Famiglia nel bosco: l'analisi di Crepet sul caso Palmoli
Lo psichiatra analizza la vicenda della famiglia nel bosco e l'intervento del tribunale, invitando a un necessario compromesso scolastico.
Intervistato dalla testata Il Centro, Paolo Crepet esamina il delicato caso della famiglia nel bosco di Palmoli. L'esperto critica le modalità di allontanamento dei minori ma ribadisce il valore insostituibile della scuola come palestra di vita, suggerendo di trovare un equilibrio tra l'isolamento nella natura e l'istruzione obbligatoria per garantire ai ragazzi una crescita serena e consapevole.
L'intervento del tribunale dei minori e i dubbi sulla famiglia nel bosco
Lo psicologo ha espresso forti perplessità sulla decisione del Tribunale per i minorenni dell'Aquila di sospendere l'affidamento genitoriale. Secondo l'esperto, separare bruscamente i bambini dai genitori rappresenta un trauma emotivo profondo che rischia di lasciare cicatrici permanenti, ben più gravi delle condizioni abitative contestate. Nell'intervista esclusiva rilasciata a Il Centro, Crepet invita a riflettere sulle ipocrisie della società contemporanea. Egli mette a confronto la scelta radicale di questa famiglia con quella di genitori che, pur vivendo in città, ignorano i figli perché distratti dalla tecnologia, sottolineando come l'equilibrio familiare sia il vero ago della bilancia. Nonostante lo stile di vita atipico scelto nel vastese, l'intervento drastico delle autorità potrebbe non rappresentare la soluzione educativa migliore per il benessere psicologico dei minori coinvolti.

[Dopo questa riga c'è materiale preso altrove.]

Lemma resolved_tables s persona cred uri method r row ag :
  NoDup (r_id <$> grants s) → resolved_from s persona cred uri method r row ag → tables_back s row ag (rg_statement r).
Proof.
  intros Hn (Hin & _ & _ & _ & Hag & _ & _ & _ & Hrev & Hanc). constructor.
  - by apply get_access_grant_chain.
  - by apply revoked_sids_complete.
  - by apply ancestors_active.
Qed.
(* ===== verification/Lease.v ===== *)
(** * Leases: authority to act, in memory and at rest

    crates/ember-daemon/src/trust/lease.rs, with the tables it uses (infra/store.rs) and the
    liveness of grants (trust/grant.rs). A lease is a key the daemon holds for the life of one
    grant. [LeaseRegistry] is the cache of leases in memory; [BoundLeaseRegistry] couples it with
    the table of sealed blobs, so that leases survive a restart. The operations are functions
    from the store to the result and the store afterwards; random keys and nonces are arguments,
    and every database call may fail, as the argument of type [Db] says. An instant is the number
    of nanoseconds since the epoch. *)

From stdpp Require Import base gmap list strings.
From Stdlib Require Import Ascii Lia ZArith.
From S2P Require Import Prelude LogTypes.

Local Infix "+:+" := String.append (at level 60, right associativity).

(** ** Third-party interfaces *)

(** XChaCha20-Poly1305: key, nonce, text and associated data. *)
Class AeadOps := {
  aead_encrypt : bytes → bytes → bytes → bytes → result bytes string;
  aead_decrypt : bytes → bytes → bytes → bytes → result bytes string
}.

Class AeadLaws (A : AeadOps) := {
  aead_open_seal k n m a c : aead_encrypt k n m a = Ok c → aead_decrypt k n c a = Ok m;
  aead_length k n m a c : aead_encrypt k n m a = Ok c → length c = length m + 16
}.

Record SealedLeaseMeta := mkMeta {
  m_grant_id : string;
  m_persona_id : string;
  m_scope : string;
  m_expires_at : option Z;
  m_minted_at : Z
}.

(** serde_json on the metadata. *)
Class MetaJson := {
  meta_to_json : SealedLeaseMeta → result bytes string;
  meta_from_json : bytes → result SealedLeaseMeta string
}.

Class MetaJsonLaws (J : MetaJson) := {
  meta_json_roundtrip m j : meta_to_json m = Ok j → meta_from_json j = Ok m
}.

(** ** Data *)

Definition LeaseKey := bytes.
Definition LeaseWrapKey := bytes.

Record PersistedLease := mkPersisted { pl_grant_id : string; pl_wrapped_blob : bytes }.

Inductive LeaseCustodyError :=
| KekProvisionFailed (m : string)
| Crypto (m : string)
| BadKeyLength (n : nat).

La necessità di un compromesso per l'istruzione
Il noto sociologo evidenzia poi un aspetto cruciale riguardante la formazione: pur essendo costituzionalmente legittima l'istruzione parentale, essa mostra limiti evidenti con l'avanzare dell'età e delle esigenze cognitive. La scuola non è soltanto un luogo di apprendimento nozionistico, ma un passaggio obbligato per il necessario confronto con la realtà esterna. Crepet sostiene fermamente che serva un punto d'incontro tra le parti: i giovani non possono rimanere isolati tra gli alberi per vent'anni, poiché necessitano di sviluppare competenze sociali indispensabili che i parenti non possono certificare. Anche se i genitori denunciano un sistema scolastico imperfetto, privare totalmente i figli del contatto con i coetanei e con stili di vita differenti rischia di trasformare quella che sembra libertà in un regime di isolamento che preclude future scelte autonome.
Le critiche sociali e il ruolo del giudizio collettivo
In conclusione, l'analisi si sposta sul facile moralismo dell'opinione pubblica. Crepet invita chi osserva da fuori a guardare ai propri errori educativi prima di condannare senza appello le scelte altrui. Sebbene la vita bucolica e il prendersi cura degli animali insegnino la responsabilità verso gli altri, ciò non può sostituire integralmente le complesse dinamiche umane che si apprendono vivendo in comunità. La vicenda deve spingere a interrogarsi profondamente su cosa significhi educare nel mondo moderno. Più che dividersi in tifoserie opposte, occorre valutare attentamente se la protezione dai rischi esterni non stia diventando un controllo ossessivo, ricordando che spesso chi punta il dito vive in contesti urbani non esenti da problematiche affettive e solitudini ben più gravi di quelle vissute nel bosco.